BUFFALO, N.Y. — The Calgary Flames solved two big needs on the first day of the NHL draft weekend.
Not only did the Flames land a potential top line winger with the No. 6 overall pick in Matthew Tkachuk, but Calgary also got the No. 1 goaltender they were desperately seeking this off-season, acquiring Brian Elliott in a trade with the St. Louis Blues.
It was a hit on two fronts for Flames general manager Brad Treliving, who suggested before the draft that he'd like to keep the top pick and land a goalie.
Calgary sent the 35th overall pick in this year's draft and a conditional third round selection in 2018 to pry Elliott from the Blues.
"It's a good day," said Treliving after the first round late Friday night.
Tkachuk represented hope for the future and perhaps the present. The 18-year-old son of long-time NHL winger Keith Tkachuk is coming off a Memorial Cup win with the London Knights, where he posted 20 goals and 20 assists in only 18 Ontario Hockey League playoff games.
He scored two goals, including the overtime winner, in the Memorial Cup championship game.
Treliving said the allure of Tkachuk's "brains and competitiveness" made him their obvious choice.
"To me, he plays in the guts of the game," Treliving said. "He's got an innate ability around the net and the places that you have to go to score goals in this league, he goes there and he is an absolute pain in the rear-end to play against so we're excited to have him."
Proof of those "guts", Treliving said, was evident in Tkachuk's willingness to play through a badly sprained ankle and shoulder injury during London's playoff run.
Tkachuk was particularly enthused to land in Calgary, describing the Flames as his desired location after the draft combine interview. He was impressed by Treliving and the management ranks he came upon in that process and says he heard glowing reviews about the organization from family and his agent.
"A couple picks in I knew that this was going to be the team," Tkachuk said. "And I had them circled since I talked to them at the combine and visited them after the combine.
"This is the place I wanted to be and the place I'm going to have the best shot."
Tkachuk, a St. Louis area native and product of a blossoming minor hockey league program, said he had close to 100 friends and family at First Niagara Center, all of whom were excited to see him land in his desired location.
Calgary was seeking more high-end offensive talent to pair with rising stars Sean Monahan and Johnny Gaudreau, and Tkachuk fits that bill.

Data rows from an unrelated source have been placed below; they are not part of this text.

(* ===== verification/BnTheorems.v ===== *)
(** * BoringSSL: what the multiple-precision integers promise

    Sums, differences, products, shifts and the order of numbers of any size,
    with the result wherever the caller wants it, their bytes, and any sequence
    of operations as the same sequence on integers. *)
From S2P Require Import Prelude CBuf CMem Cbs CbsSpec Base64 Bn BnSpec.

#[local] Ltac Zify.zify_post_hook ::= Z.to_euclidean_division_equations.

(** ** Operations as a caller makes them *)

(** [OPENSSL_malloc] gives as many words as it was asked for. *)
Definition allocates (malloc : Z -> option (list Z)) : Prop := forall n v, malloc n = Some v -> Z.of_nat (length v) = n /\ words v.

Inductive bn_op : Type :=
  | Add (r a b : Z) | Sub (r a b : Z) | Lshift (r a n : Z) | Rshift (r a n : Z)
  | AddWord (r x : Z) | SubWord (r x : Z) | MulWord (r x : Z) | FromBytes (r : Z) (bs : list Z)
  | Cmp (a b : Z) | Equal (a b : Z).

(** The BIGNUM that is written. *)
Definition target (op : bn_op) : option Z :=
  match op with
  | Add r _ _ | Sub r _ _ | Lshift r _ _ | Rshift r _ _ | AddWord r _ | SubWord r _ | MulWord r _ | FromBytes r _ => Some r
  | Cmp _ _ | Equal _ _ => None
  end.

Definition silent (res : option (bool * bns)) : option (bool * bns * list Z) := q ← res; Some (q.1, q.2, []).

Definition bn_exec (malloc : Z -> option (list Z)) (w : bns) (op : bn_op) : option (bool * bns * list Z) :=
  match op with
  | Add r a b => silent (BN_add malloc w r a b)
  | Sub r a b => silent (BN_sub malloc w r a b)
  | Lshift r a n => silent (BN_lshift malloc w r a n)
  | Rshift r a n => silent (BN_rshift malloc w r a n)
  | AddWord a x => silent (BN_add_word malloc w a x)
  | SubWord a x => silent (BN_sub_word malloc w a x)
  | MulWord a x => silent (BN_mul_word malloc w a x)
  | FromBytes r bs => silent (BN_bin2bn malloc w bs (Z.of_nat (length bs)) r)
  | Cmp a b => c ← BN_cmp (w !! a) (w !! b); Some (true, w, [c])
  | Equal a b => x ← w !! a; y ← w !! b; e ← BN_equal_consttime x y; Some (true, w, [if e : bool then 1 else 0])
  end.

(** Until one of them fails; each with the memory there is at the time. *)
Fixpoint bn_run (w : bns) (ops : list ((Z -> option (list Z)) * bn_op)) : option (bool * bns * list Z) :=
  match ops with
  | [] => Some (true, w, [])
  | (m, op) :: ops' =>
      q ← bn_exec m w op;
      let '(ok, w, o) := q in
      if negb ok then Some (false, w, o) else q ← bn_run w ops'; Some (q.1, o ++ q.2)
  end.

(** ** The same on integers *)

Definition put (st : gmap Z Z) (r v : Z) : option (gmap Z Z * list Z) := _ ← st !! r; Some (<[r := v]> st, []).

Definition z_exec (st : gmap Z Z) (op : bn_op) : option (gmap Z Z * list Z) :=
  match op with
  | Add r a b => x ← st !! a; y ← st !! b; put st r (x + y)
  | Sub r a b => x ← st !! a; y ← st !! b; put st r (x - y)
  | Lshift r a n => if bool_decide (0 <= n <= INT_MAX) then x ← st !! a; put st r (x * 2 ^ n) else None
  | Rshift r a n => if bool_decide (0 <= n <= INT_MAX) then x ← st !! a; put st r (Z.quot x (2 ^ n)) else None
  | AddWord a x => if bool_decide (in_u 64 x) then v ← st !! a; put st a (v + x) else None
  | SubWord a x => if bool_decide (in_u 64 x) then v ← st !! a; put st a (v - x) else None
  | MulWord a x => if bool_decide (in_u 64 x) then v ← st !! a; put st a (v * x) else None
  | FromBytes r bs => if bool_decide (bytes bs /\ bs <> []) then put st r (be_val bs) else None
  | Cmp a b => x ← st !! a; y ← st !! b; Some (st, [Z.sgn (x - y)])
  | Equal a b => x ← st !! a; y ← st !! b; Some (st, [if x =? y then 1 else 0])
  end.

Fixpoint z_run (st : gmap Z Z) (ops : list bn_op) : option (gmap Z Z * list Z) :=
  match ops with
  | [] => Some (st, [])
  | op :: ops' => q ← z_exec st op; q' ← z_run q.1 ops'; Some (q'.1, q.2 ++ q'.2)
  end.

The U.S. National Development Program product finished fifth in OHL scoring during the regular season, posting 30 goals and 107 points in 57 games.

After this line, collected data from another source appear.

(** * Contributor record validation: a shallow embedding

    The repository validates YAML contributor records against a zod schema
    and reports the outcome on the console.  Its sources hold several
    versions of the script and of the schema:

    - the validation script: [part_000] (synchronous), [part_002]
      (asynchronous, with cancellation and the avatar check) and
      [part_001] (as [part_002], the schema re-imported for every file);
    - the schema: [code/schema.ts] (roles object not strict) and [part_004]
      (strict roles object, enumerated roles);
    - the project registry: [part_003].

    JavaScript values, the zod parsers the schema is built from, exceptions
    and the console are modelled explicitly; the file system, the YAML
    parser and the contact schema of [@fujocoded/zod-transform-socials] are
    fields of a [World] record. *)

From Stdlib Require Import List String Ascii Bool Arith Lia.
From Stdlib Require Import DecimalString.
Import ListNotations.
Local Open Scope string_scope.
Local Open Scope list_scope.

Set Implicit Arguments.
Set Warnings "-register-all".

(** String concatenation, as in a template literal. *)
Infix "+++" := String.append (right associativity, at level 60).

(** ** JavaScript string operations used by the scripts *)

Module Js.

(** [s.includes(sub)] *)
Fixpoint includes (s sub : string) : bool :=
  if String.prefix sub s then true
  else match s with
       | EmptyString => false
       | String _ rest => includes rest sub
       end.

(** [s.endsWith(suffix)] *)
Definition endsWith (s suffix : string) : bool :=
  let n := String.length s in
  let m := String.length suffix in
  Nat.leb m n && String.eqb (String.substring (n - m) m s) suffix.

(** [s.split(".")], as a left-to-right scan carrying the current piece. *)
Fixpoint split_dot_from (piece s : string) : list string :=
  match s with
  | EmptyString => [piece]
  | String c rest =>
      if Ascii.eqb c "."%char
      then piece :: split_dot_from EmptyString rest
      else split_dot_from (piece +++ String c EmptyString) rest
  end.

"I hope to make the team sooner than later and help the team win," Tkachuk said, telling Treliving as much during a recent conversation.
Treliving said the answer to that question would have to wait, though the Flames have demonstrated a willingness to use teenagers at the NHL level, including Monahan and Sam Bennett, the fourth overall pick in 2014.

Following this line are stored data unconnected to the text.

(** ** Growth *)

(** X7. When a successful [arena_grow] does not overflow the capacity,
    [arena_available] grows by exactly the additional size; a failed
    one leaves it as it was. *)
Theorem arena_grow_available (r : option Z) (w : world) (n : Z) :
  invariant (arena w) -> 0 <= n -> size (arena w) + n < Word.modulus ->
  arena_available (arena (snd (arena_grow r w n)))
  = match r with
    | Some _ => arena_available (arena w) + n
    | None => arena_available (arena w)
    end.
Proof.
  intros [(Hs & Hn & Hend) [Hlo Hhi]] Hn0 Hsum.
  destruct r as [p|]; [|reflexivity].
  unfold arena_available; simpl.
  rewrite (wrap_add_sub p (Word.sub (current (arena w)) (start (arena w))))
    by (unfold Word.sub; apply wrap_range).
  unwrap. lia.
Qed.

Lemma arena_grow_available_witness :
  invariant Ex.half16 /\ 0 <= 16 /\ size Ex.half16 + 16 < Word.modulus
  /\ arena_available (arena (snd (arena_grow (Some 8192) Ex.world_half16 16)))
     = arena_available Ex.half16 + 16.
Proof.
  assert (Hinv : invariant Ex.half16).
  { unfold invariant, live, cursor_in_buffer; simpl. word_lia. }
  assert (Hn : 0 <= 16) by lia.
  assert (Hsum : size Ex.half16 + 16 < Word.modulus) by (simpl; word_lia).
  split; [exact Hinv|]. split; [exact Hn|]. split; [exact Hsum|].
  exact (arena_grow_available (Some 8192) Ex.world_half16 16 Hinv Hn Hsum).
Defined.

(** X8. When an allocation triggers a growth step whose reallocation
    succeeds, the call returns NULL, and the bytes in use are carried to
    the new buffer: [arena_used] is unchanged and byte [i] of the used part
    reads at [new_base + i] what it read at [base + i]. *)
Theorem arena_allocate_growth_keeps_content
  (new_base : Z) (w : world) (sz al adj : Z) :
  invariant (arena w) ->
  adjustment_of (current (arena w)) al = Done adj ->
  needs_growth (arena w) adj sz = true ->
  size (arena w) + (size (arena w) * 2 + adj) < Word.modulus ->
  exists w',
    arena_allocate (Some new_base) w sz al = Done (NULL, w')
    /\ start (arena w') = new_base
    /\ arena_used (arena w') = arena_used (arena w)
    /\ forall i, 0 <= i < arena_used (arena w) ->
         heap w' (Word.add new_base i) = heap w (start (arena w) + i).
Proof.
  intros [Hlive Hcur] Hadj Hgrow Hsum.
  pose proof (adjustment_of_range _ _ _ Hadj) as Hrange.
  assert (Hn : 0 <= size (arena w)) by apply Hlive.
  assert (Hamount : Word.add (Word.mul (size (arena w)) 2) adj
                    = size (arena w) * 2 + adj) by (unwrap; reflexivity).
  rewrite (arena_allocate_cases _ w sz al adj Hadj), Hgrow, Hamount.
  destruct Hlive as (Hs & _ & Hend). destruct Hcur as [Hlo Hhi].
  assert (Hused : arena_used (arena w) = current (arena w) - start (arena w)).
  { unfold arena_used. unwrap. reflexivity. }
  eexists. split; [reflexivity|]. simpl.
  split; [reflexivity|]. split.
  - unfold arena_used at 1; simpl. fold (arena_used (arena w)).
    apply wrap_add_sub. rewrite Hused. word_lia.
  - intros i Hi. apply realloc_move_prefix.
    + unfold Word.add.
      rewrite (wrap_small (size (arena w) + (size (arena w) * 2 + adj)))
        by word_lia.
      lia.
    + word_lia.
    + word_lia.
Qed.

Lemma arena_allocate_growth_keeps_content_witness :
  invariant Ex.half16
  /\ adjustment_of (current Ex.half16) 1 = Done 0
  /\ needs_growth Ex.half16 0 20 = true
  /\ size Ex.half16 + (size Ex.half16 * 2 + 0) < Word.modulus
  /\ exists w',
       arena_allocate (Some 8192) Ex.world_half16 20 1 = Done (NULL, w')
       /\ arena_used (arena w') = arena_used Ex.half16
       /\ heap w' (Word.add 8192 7) = Ex.ones_at_4096 (4096 + 7).
Proof.
  assert (Hinv : invariant Ex.half16).
  { unfold invariant, live, cursor_in_buffer; simpl. word_lia. }
  assert (Hsum : size Ex.half16 + (size Ex.half16 * 2 + 0) < Word.modulus)
    by (simpl; word_lia).
  split; [exact Hinv|]. split; [reflexivity|]. split; [reflexivity|].
  split; [exact Hsum|].
  destruct (arena_allocate_growth_keeps_content 8192 Ex.world_half16 20 1 0
              Hinv eq_refl eq_refl Hsum) as (w' & Hrun & _ & Hused & Hbytes).
  exists w'. split; [exact Hrun|]. split; [exact Hused|].
  apply (Hbytes 7). vm_compute. split; [discriminate|reflexivity].
Defined.

Lemma adjustment_of_defined (cur al : Z) :
  al <> 0 -> exists adj, adjustment_of cur al = Done adj.
Proof.
  intros Hal. unfold adjustment_of, size_t_rem.
  apply Z.eqb_neq in Hal. rewrite Hal. simpl. eexists. reflexivity.
Qed.

(** X9. After an allocation has triggered a successful growth step and
    returned NULL, the same request, if it and its alignment together are
    at most twice the old capacity, is served by a second call: that call
    returns a non-null, aligned pointer whose region lies inside the new
    buffer. *)
Theorem arena_allocate_again_after_growth
  (new_base : Z) (r2 : option Z) (w : world) (sz al adj : Z) :
  invariant (arena w) -> 0 < al -> 0 <= sz ->
  adjustment_of (current (arena w)) al = Done adj ->
  needs_growth (arena w) adj sz = true ->
  block_ok new_base (size (arena w) + (size (arena w) * 2 + adj)) = true ->
  sz + al <= size (arena w) * 2 ->
  exists w1 p w2,
    arena_allocate (Some new_base) w sz al = Done (NULL, w1)
    /\ arena_allocate r2 w1 sz al = Done (p, w2)
    /\ p <> NULL
    /\ p mod al = 0
    /\ region_in_buffer (arena w1) p sz
    /\ start (arena w1) = new_base.
Proof.
  intros Hinv Hal Hsz Hadj Hgrow Hblock Hsmall.
  pose proof (adjustment_of_range _ _ _ Hadj) as Hrange.
  assert (Hn : 0 <= size (arena w)) by apply Hinv.
  pose proof Hblock as Hblock'.
  unfold block_ok in Hblock'. apply andb_prop in Hblock' as [Hp Hpend].
  apply Z.ltb_lt in Hp. apply Z.ltb_lt in Hpend.
  assert (Hamount : Word.add (Word.mul (size (arena w)) 2) adj
                    = size (arena w) * 2 + adj) by (unwrap; reflexivity).
  set (w1 := snd (arena_grow (Some new_base) w (size (arena w) * 2 + adj))).
  destruct (arena_grow_invariant new_base w (size (arena w) * 2 + adj)
              Hinv ltac:(lia) Hblock) as [Hinv1 Hsize1].
  fold w1 in Hinv1, Hsize1.
  assert (Hstart1 : start (arena w1) = new_base) by reflexivity.
  assert (Hcur1 : current (arena w1) = new_base + arena_used (arena w)).
  { subst w1. simpl. fold (arena_used (arena w)).
    pose proof (arena_used_range (arena w) Hinv) as [_ Hu].
    unfold Word.add. apply wrap_small. word_lia. }
  pose proof (arena_used_range (arena w) Hinv) as [_ Hused].
  destruct (adjustment_of_defined (current (arena w1)) al ltac:(lia))
    as [adj1 Hadj1].
  assert (Hal' : 0 < al < Word.modulus) by word_lia.
  destruct (adjustment_of_aligned _ _ _ Hal' Hadj1) as [Hadj1_lt Hmod1].
  assert (Hfits : fits (arena w1) sz al = true).
  { unfold fits. rewrite Hadj1. apply Z.leb_le. lia. }
  destruct (fits_outcome r2 w1 sz al Hinv1 Hsz Hfits)
    as (adj1' & Hadj1' & _ & Hfit1 & Hrun2 & Hptr & _).
  assert (adj1' = adj1) as -> by congruence.
  exists w1, (current (arena w1) + adj1), (snd (bump w1 adj1 sz)).
  split.
  { rewrite (arena_allocate_cases _ w sz al adj Hadj), Hgrow, Hamount.
    reflexivity. }
  split.
  { rewrite Hrun2, <- Hptr. now destruct (bump w1 adj1 sz). }
  split; [unfold NULL; lia|]. split; [exact Hmod1|].
  split; [unfold region_in_buffer; lia|exact Hstart1].
Qed.

Lemma arena_allocate_again_after_growth_witness :
  invariant Ex.half16 /\ 0 < 1 /\ 0 <= 20
  /\ adjustment_of (current Ex.half16) 1 = Done 0
  /\ needs_growth Ex.half16 0 20 = true
  /\ block_ok 8192 (size Ex.half16 + (size Ex.half16 * 2 + 0)) = true
  /\ 20 + 1 <= size Ex.half16 * 2
  /\ exists w1 p w2,
       arena_allocate (Some 8192) Ex.world_half16 20 1 = Done (NULL, w1)
       /\ arena_allocate None w1 20 1 = Done (p, w2)
       /\ p <> NULL
       /\ region_in_buffer (arena w1) p 20.
Proof.
  assert (Hinv : invariant Ex.half16).
  { unfold invariant, live, cursor_in_buffer; simpl. word_lia. }
  assert (Hal : 0 < 1) by lia.
  assert (Hsz : 0 <= 20) by lia.
  assert (Hsmall : 20 + 1 <= size Ex.half16 * 2) by (simpl; lia).
  split; [exact Hinv|]. split; [exact Hal|]. split; [exact Hsz|].
  split; [reflexivity|]. split; [reflexivity|]. split; [reflexivity|].
  split; [exact Hsmall|].
  destruct (arena_allocate_again_after_growth 8192 None Ex.world_half16 20 1 0
              Hinv Hal Hsz eq_refl eq_refl eq_refl Hsmall)
    as (w1 & p & w2 & Hrun1 & Hrun2 & Hp & _ & Hregion & _).
  exists w1, p, w2. repeat split; assumption || apply Hregion.
Defined.



(** X11. The fit test is computed with wrap-around and does not detect a
    request that reaches the end of the address space: on an arena that
    satisfies the invariant, with alignment 1 and
    [2^64 - cursor <= sz < 2^64], the padding is 0, the sum
    [cursor + padding + size] wraps to [cursor + sz - 2^64], below the
    cursor, and the test [cursor + padding + size > base + capacity] is
    false, so that no growth step is taken although the region of [sz]
    bytes at the cursor is not inside the buffer. *)
Theorem oversized_request_passes_fit_test (w : world) (sz : Z) :
  invariant (arena w) ->
  Word.modulus - current (arena w) <= sz < Word.modulus ->
  adjustment_of (current (arena w)) 1 = Done 0
  /\ Word.add (Word.add (current (arena w)) 0) sz
     = current (arena w) + sz - Word.modulus
  /\ current (arena w) + sz - Word.modulus < current (arena w)
  /\ needs_growth (arena w) 0 sz = false
  /\ ~ region_in_buffer (arena w) (current (arena w)) sz.
Proof.
  intros [(Hs & Hn & Hend) [Hlo Hhi]] Hsz.
  assert (Hadj : adjustment_of (current (arena w)) 1 = Done 0).
  { unfold adjustment_of, size_t_rem; simpl. rewrite Z.mod_1_r. reflexivity. }
  assert (Hwrap : Word.wrap (current (arena w) + sz)
                  = current (arena w) + sz - Word.modulus).
  { unfold Word.wrap. symmetry.
    apply (Z.mod_unique _ _ 1); [left; word_lia|ring]. }
  assert (Hcur0 : Word.add (current (arena w)) 0 = current (arena w)).
  { unfold Word.add. rewrite Z.add_0_r. apply wrap_small. word_lia. }
  assert (Hsum : Word.add (Word.add (current (arena w)) 0) sz
                 = current (arena w) + sz - Word.modulus).
  { rewrite Hcur0. exact Hwrap. }
  split; [exact Hadj|]. split; [exact Hsum|]. split; [lia|]. split.
  - unfold needs_growth. rewrite Hsum.
    apply Z.ltb_ge. unfold Word.add. rewrite wrap_small by word_lia. lia.
  - unfold region_in_buffer. word_lia.
Qed.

Calgary entered the draft with 10 picks, including three in the second round — one of which was dealt to the Blues for Elliott.
"We really like Brian," Treliving said. "He'd been on our radar for quite some time."
Elliott should, at the very least, stabilize the club's goaltending, a weak point in missing the playoffs last season. The Newmarket, Ont., native had an impressive .930 save percentage for St. Louis this year, splitting the net with an emerging Jake Allen.
The 31-year-old Elliott held the crease for much of the post-season, helping his team to the Western Conference final.
Elliott has the second-best save percentage (.925) of any goaltender since he joined the Blues in 2011, topped only by the Devils' Cory Schneider.
The Flames were enthused by that ability as well as a character and work ethic that drew rave reviews from former teammates. Elliott comes at a reasonable cost, with only a year remaining on a three-year contract which carries a $2.5 million U.S. cap hit.
"I felt when you look at the combination of the player, the person, the acquisition cost, the contract, we thought it was a smart move for us," Treliving said.